> **WHAT THE EXERCISE ASKS**
Please copy the lines below exactly, from the first one through the line showing "Inductive family : Type".

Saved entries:
──────

(* ===== verification/BindSocket.v ===== *)
(** * Bound sockets

    [internal/netbind/icmp_unix.go], the interface options of
    [control_linux.go], [control_darwin.go] and [control_windows.go], and the
    lookups of [binding.go]: the system calls that open an ICMP socket under a
    binding, in order, and the descriptor on every path out.  System calls
    answer from a world. *)

From Stdlib Require Import ZArith Lia List Bool Ascii String.
From stdpp Require Import base tactics gmap strings list pretty.
From S2P Require Import Prelude GoStrings GoText Netbind.

Open Scope string_scope.
Open Scope list_scope.
Open Scope Z_scope.

Inductive family : Type := AF_INET | AF_INET6.
#[export] Instance family_eq_dec : EqDecision family.
Proof. solve_decision. Defined.

Inductive platform : Type := Linux | Darwin | Windows | OtherOS (name : string).
#[export] Instance platform_eq_dec : EqDecision platform.
Proof. solve_decision. Defined.

(** [syscall.SockaddrInet4] and [syscall.SockaddrInet6]. *)
Inductive sockaddr : Type := SockaddrInet4 (addr : Z) | SockaddrInet6 (addr zoneId : Z).

(** What is asked of the system, in order. *)
Inductive call : Type :=
| Opened (fd : Z)                 (** [socket] *)
| Stripped (fd : Z)               (** headers left out of replies *)
| ByName (fd : Z) (iface : string)     (** an interface bound by its name *)
| ByIndex (fd : Z) (index : Z)         (** an interface bound by its index *)
| Bound (fd : Z) (a : sockaddr)
| Copied (fd : Z)                 (** [net.FilePacketConn]'s own descriptor *)
| Closed (fd : Z).

Record socket_world : Type := mkSocketWorld {
  kw_platform : platform;
  kw_cancelled : option string;                      (** [ctx.Err] *)
  kw_socket : family -> Z -> result string Z;
  kw_strip : option string;
  kw_by_name : Z -> string -> option string;
  kw_by_index : nat -> Z -> Z -> option string;           (** at its [n]-th use *)
  kw_interface : string -> option Z;                 (** [net.InterfaceByName] *)
  kw_bind : sockaddr -> option string;
  kw_wrap : bool;                                    (** [os.NewFile] gives a file *)
  kw_conn : option string
}.

Section socket.
Context (w : socket_world).

(** [bits.ReverseBytes32]. *)
Definition reverse_bytes32 (x : Z) : Z :=
  Z.lor (Z.lor (Z.shiftl (Z.land x 255) 24) (Z.shiftl (Z.land (Z.shiftr x 8) 255) 16))
        (Z.lor (Z.shiftl (Z.land (Z.shiftr x 16) 255) 8) (Z.land (Z.shiftr x 24) 255)).

(** The index a platform is given: on Windows the IPv4 option takes 32 bits in
    network byte order. *)
Definition option_index (network : string) (index : Z) : Z :=
  if bool_decide (kw_platform w = Windows) && negb (has_prefix (rev_string network) "6") then reverse_bytes32 (index mod 2 ^ 32) else index.

Definition apply_index (n : nat) (network : string) (fd : Z) (found : option Z) : option string * list call :=
  match found with
  | None => (Some "no such network interface", [])
  | Some index => (kw_by_index w n fd (option_index network index), [ByIndex fd (option_index network index)])
  end.

(** [controlInterface]: by name on Linux; by index elsewhere, once more after
    the cached index was dropped and the interface still exists. *)
Definition controlInterface (network : string) (fd : Z) (iface : string) (cache : gmap string Z)
    : option string * list call * gmap string Z :=
  match kw_platform w with
  | Linux => (kw_by_name w fd iface, [ByName fd iface], cache)
  | OtherOS name => (Some ("interface binding is not supported on " +:+ name), [], cache)
  | _ =>
      let '(found, cache) := interfaceIndex (kw_interface w) iface cache in
      let '(e, calls) := apply_index 0 network fd found in
      match e with
      | None => (None, calls, cache)
      | Some e =>
          let '(again, cache) := refreshInterfaceIndex (kw_interface w) iface cache in
          match again with
          | None => (Some e, calls, cache)
          | Some _ =>
              let '(found, cache) := interfaceIndex (kw_interface w) iface cache in
              let '(e, calls') := apply_index 1 network fd found in
              (e, calls ++ calls', cache)
          end
      end
  end.

(** [strconv.ParseUint] in base 10 for 32 bits. *)
Definition parse_uint32 (s : string) : option Z :=
  match unsigned s with Some z => if z <? 2 ^ 32 then Some z else None | None => None end.

Definition zone_id (b : Binding) (source : Addr) (cache : gmap string Z) : result string Z * gmap string Z :=
  let index name :=
    match interfaceIndex (kw_interface w) name cache with
    | (Some i, cache) => (Ok (i mod 2 ^ 32), cache)
    | (None, cache) => (Err "no such network interface", cache)
    end in
  if decide (Zone source <> "") then
    match parse_uint32 (Zone source) with Some z => (Ok z, cache) | None => index (Zone source) end
  else if IsLinkLocalUnicast source && negb (bool_decide (Interface b = "")) then index (Interface b)
  else (Ok 0, cache).

Context `{NetIP}.

Definition icmpSockaddr (fam : family) (b : Binding) (cache : gmap string Z) : result string sockaddr * gmap string Z :=
  match fam, SourceIP b with
  | AF_INET, None => (Ok (SockaddrInet4 0), cache)
  | AF_INET, Some a => (if Is6 a then Err ("netbind: source " +:+ AddrString a +:+ " is not IPv4") else Ok (SockaddrInet4 (bits a)), cache)
  | AF_INET6, None => (Ok (SockaddrInet6 0 0), cache)
  | AF_INET6, Some a =>
      if negb (Is6 a) then (Err ("netbind: source " +:+ AddrString a +:+ " is not IPv6"), cache)
      else
        match zone_id b a cache with
        | (Err e, cache) => (Err e, cache)
        | (Ok z, cache) => (Ok (SockaddrInet6 (bits a) z), cache)
        end
  end.

Definition icmp_family (network : string) : option (family * Z) :=
  if decide (network = "udp4") then Some (AF_INET, 1)
  else if decide (network = "udp6") then Some (AF_INET6, 58)
  else None.

(** What [ListenICMP] does with its descriptor open. *)
Definition with_socket (b : Binding) (network : string) (fam : family) (fd : Z) (cache : gmap string Z)
    : result string Z * list call * gmap string Z :=
  let strips := bool_decide (kw_platform w = Darwin) && bool_decide (fam = AF_INET) in
  let calls := if strips then [Stripped fd] else [] in
  match (if strips then kw_strip w else None) with
  | Some e => (Err ("setsockopt: " +:+ e), calls ++ [Closed fd], cache)
  | None =>
      let '(e, cs, cache) :=
        if decide (Interface b <> "") then controlInterface network fd (Interface b) cache else (None, [], cache) in
      let calls := calls ++ cs in
      match e with
      | Some e => (Err e, calls ++ [Closed fd], cache)
      | None =>
          match icmpSockaddr fam b cache with
          | (Err e, cache) => (Err e, calls ++ [Closed fd], cache)
          | (Ok a, cache) =>
              let calls := calls ++ [Bound fd a] in
              match kw_bind w a with
              | Some e => (Err ("bind: " +:+ e), calls ++ [Closed fd], cache)
              | None =>
                  if negb (kw_wrap w) then (Err "netbind: wrap ICMP socket", calls ++ [Closed fd], cache)
                  else match kw_conn w with
                       | Some e => (Err e, calls ++ [Closed fd], cache)
                       | None => (Ok fd, calls ++ [Copied fd; Closed fd], cache)
                       end
              end
          end
      end
  end.

Definition ListenICMP (b : Binding) (network : string) (cache : gmap string Z)
    : result string Z * list call * gmap string Z :=
  match kw_cancelled w with
  | Some e => (Err e, [], cache)
  | None =>
      match icmp_family network with
      | None => (Err ("netbind: unsupported ICMP network " +:+ network), [], cache)
      | Some (fam, protocol) =>
          match kw_socket w fam protocol with
          | Err e => (Err ("socket: " +:+ e), [], cache)
          | Ok fd =>
              let '(r, calls, cache) := with_socket b network fam fd cache in
              (r, Opened fd :: calls, cache)
          end
      end
  end.

(** [LookupNetIP] and [ResolveIPAddr]: the resolver is the bound one unless the
    binding is zero. *)
Definition LookupNetIP {A} (default_resolver bound : string -> string -> result string A) (b : Binding) (network host : string) : result string A :=
  if Binding_IsZero b then default_resolver network host else bound network host.

Definition ResolveIPAddr (resolve : string -> string -> result string Addr)
    (default_resolver bound : string -> string -> result string (list Addr)) (b : Binding) (network host : string) : result string Addr :=
  if Binding_IsZero b then resolve network host
  else
    match LookupNetIP default_resolver bound b network host with
    | Err e => Err e
    | Ok [] => Err ("address " +:+ host +:+ ": no suitable address")
    | Ok (a :: _) => Ok a
    end.

(** ** Descriptors *)

Definition opens (c : call) : bool := match c with Opened _ => true | _ => false end.
Definition closes (c : call) : bool := match c with Closed _ => true | _ => false end.

(** Calls that neither open nor close a descriptor. *)
Definition inside (c : call) : Prop := match c with Opened _ | Closed _ | Copied _ => False | _ => True end.

(** A call that binds the descriptor to the binding's interface. *)
Definition binds_iface (b : Binding) (fd : Z) (c : call) : Prop :=
  match c with ByName fd' iface => fd' = fd /\ iface = Interface b | ByIndex fd' _ => fd' = fd | _ => False end.

(** The address a binding asks of a family: its source, or any. *)
Definition addr_of (b : Binding) (fam : family) (a : sockaddr) : Prop :=
  match fam, a with
  | AF_INET, SockaddrInet4 x => x = match SourceIP b with Some s => bits s | None => 0 end
                                /\ forall s, SourceIP b = Some s -> Is6 s = false
  | AF_INET6, SockaddrInet6 x _ => x = match SourceIP b with Some s => bits s | None => 0 end
                                   /\ forall s, SourceIP b = Some s -> Is6 s = true
  | _, _ => False
  end.

Lemma inside_app calls calls' : Forall inside calls -> Forall inside calls' -> Forall inside (calls ++ calls').
Proof. intros. by apply Forall_app. Qed.

Lemma inside_one c : inside c -> Forall inside [c].
Proof. intros. by constructor. Qed.

Hint Resolve inside_app inside_one Forall_nil_2 : sockets.

Lemma controlInterface_calls network fd b cache e calls cache' :
  controlInterface network fd (Interface b) cache = (e, calls, cache') ->
  Forall inside calls /\ (e = None -> exists pre c, calls = pre ++ [c] /\ binds_iface b fd c).
Proof.
  unfold controlInterface, apply_index. intros Hc. split; [destruct (kw_platform w); repeat (case_match; simplify_eq); simplify_eq; repeat constructor|].
  intros ->. destruct (kw_platform w); repeat (case_match; simplify_eq); simplify_eq;
    first [by eexists [], _ | by eexists [_], _].
Qed.

Lemma icmpSockaddr_ok fam b cache a cache' : icmpSockaddr fam b cache = (Ok a, cache') -> addr_of b fam a.
Proof.
  unfold icmpSockaddr, addr_of. intros Ha. destruct fam; destruct (SourceIP b) as [s|] eqn:Es;
    repeat (case_match; simplify_eq); (split; [done|]); intros s' [= <-]; by destruct (Is6 s).
Qed.

(** Everything between the descriptor's opening and its closing. *)
Lemma with_socket_calls b network fam fd cache r calls cache' :
  with_socket b network fam fd cache = (r, calls, cache') ->
  match r with
  | Ok fd' => fd' = fd /\ exists mid a, calls = mid ++ [Bound fd a; Copied fd; Closed fd] /\ Forall inside mid /\ addr_of b fam a
              /\ kw_bind w a = None /\ (Interface b <> "" -> exists c, c ∈ mid /\ binds_iface b fd c)
  | Err _ => exists mid, calls = mid ++ [Closed fd] /\ Forall inside mid
  end.
Proof.
  unfold with_socket. set (strip := if _ && _ then _ else []). assert (Forall inside strip) as Hstrip by (subst strip; case_match; auto with sockets; by repeat constructor).
  destruct (if _ && _ then kw_strip w else None) as [e|]; [intros [= <- <- <-]; eauto|].
  destruct (if decide (Interface b <> "") then _ else _) as [[e cs] cache1] eqn:Ec.
  assert (Forall inside cs /\ (e = None -> Interface b <> "" -> exists c, c ∈ cs /\ binds_iface b fd c)) as [Hcs Hi].
  { case_decide; [|by simplify_eq]. apply controlInterface_calls in Ec as [Hc He]. split; [done|]. intros Hn _. destruct (He Hn) as (pre & c & -> & Hb). exists c. split; [set_solver|done]. }
  destruct e as [e|]; [intros [= <- <- <-]; eauto with sockets|].
  destruct (icmpSockaddr fam b cache1) as [[a|e] cache2] eqn:Ea; [|intros [= <- <- <-]; eauto with sockets].
  assert (Forall inside ((strip ++ cs) ++ [Bound fd a])) by (repeat apply inside_app; auto; by repeat constructor).
  destruct (kw_bind w a) eqn:Eb; [intros [= <- <- <-]; eauto with sockets|].
  destruct (kw_wrap w); [|intros [= <- <- <-]; eauto]. destruct (kw_conn w); [intros [= <- <- <-]; eauto|].
  intros [= <- <- <-]. split; [done|]. exists (strip ++ cs), a. split_and!; auto with sockets.
  - by rewrite <- !app_assoc.
  - by eapply icmpSockaddr_ok.
  - intros Hne. destruct (Hi eq_refl Hne) as (c & Hc & Hb). exists c. split; [set_solver|done].
Qed.

(** A bound ICMP socket leaves no descriptor behind: each one opened is closed
    exactly once, last, on every error and on success, where the connection
    holds a copy of it.  The connection's socket was bound to the interface
    before it was bound to the address, and that address is the binding's
    source, in the family asked for. *)
Theorem listen_icmp_releases b network cache r calls cache' :
  ListenICMP b network cache = (r, calls, cache') ->
  match r with
  | Ok fd => exists fam protocol mid a, icmp_family network = Some (fam, protocol)
             /\ calls = Opened fd :: mid ++ [Bound fd a; Copied fd; Closed fd] /\ Forall inside mid
             /\ addr_of b fam a /\ kw_bind w a = None
             /\ (Interface b <> "" -> exists c, c ∈ mid /\ binds_iface b fd c)
  | Err _ => calls = [] \/ exists fd mid, calls = Opened fd :: mid ++ [Closed fd] /\ Forall inside mid
  end.
Proof.
  unfold ListenICMP. destruct (kw_cancelled w); [intros [= <- <- <-]; by left|].
  destruct (icmp_family network) as [[fam protocol]|] eqn:Ef; [|intros [= <- <- <-]; by left].
  destruct (kw_socket w fam protocol) as [fd|e]; [|intros [= <- <- <-]; by left].
  destruct (with_socket b network fam fd cache) as [[r1 cs] c1] eqn:Ew. intros [= <- <- <-]. apply with_socket_calls in Ew.
  destruct r1 as [fd'|e].
  - destruct Ew as (-> & mid & a & -> & Hm & Ha & Hb & Hi). by exists fam, protocol, mid, a.
  - right. destruct Ew as (mid & -> & Hm). by exists fd, mid.
Qed.
End socket.

(** ** Witnesses *)

Definition demo_sockets : socket_world :=
  mkSocketWorld Darwin None (fun _ _ => Ok 7) None (fun _ _ => None) (fun n _ _ => if decide (n = 0%nat) then Some "ENXIO" else None)
    (fun name => if decide (name = "en0") then Some 4 else None) (fun _ => None) true None.

Definition demo_icmp_binding : Binding := mkBinding (Some (mkAddr false 2130706433 "")) "en0".

(** A stale index: the option fails, the cache is refreshed and it is set. *)
Lemma listen_icmp_releases_witness :
  exists (mid : list call) (c : call), c ∈ mid /\ binds_iface demo_icmp_binding 7 c
  /\ snd (fst (@ListenICMP demo_sockets demoNetIP demo_icmp_binding "udp4" {["en0" := 3]}))
     = [Opened 7; Stripped 7; ByIndex 7 3; ByIndex 7 4; Bound 7 (SockaddrInet4 2130706433); Copied 7; Closed 7].
Proof.
  assert (exists c', @ListenICMP demo_sockets demoNetIP demo_icmp_binding "udp4" {["en0" := 3]}
    = (Ok 7, [Opened 7; Stripped 7; ByIndex 7 3; ByIndex 7 4; Bound 7 (SockaddrInet4 2130706433); Copied 7; Closed 7], c')) as [c' E]
    by (eexists; vm_compute; reflexivity).
  destruct (listen_icmp_releases demo_sockets _ _ _ _ _ _ E) as (fam & protocol & mid & a & _ & _ & _ & _ & _ & Hi).
  destruct (Hi ltac:(done)) as (c & Hc & Hb). exists mid, c. split; [done|]. split; [done|]. by rewrite E.
Defined.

──────

> **WRITTEN ANSWER**
(* ===== verification/BindSocket.v ===== *)
(** * Bound sockets

    [internal/netbind/icmp_unix.go], the interface options of
    [control_linux.go], [control_darwin.go] and [control_windows.go], and the
    lookups of [binding.go]: the system calls that open an ICMP socket under a
    binding, in order, and the descriptor on every path out.  System calls
    answer from a world. *)

From Stdlib Require Import ZArith Lia List Bool Ascii String.
From stdpp Require Import base tactics gmap strings list pretty.
From S2P Require Import Prelude GoStrings GoText Netbind.

Open Scope string_scope.
Open Scope list_scope.
Open Scope Z_scope.

Inductive family : Type := AF_INET | AF_INET6.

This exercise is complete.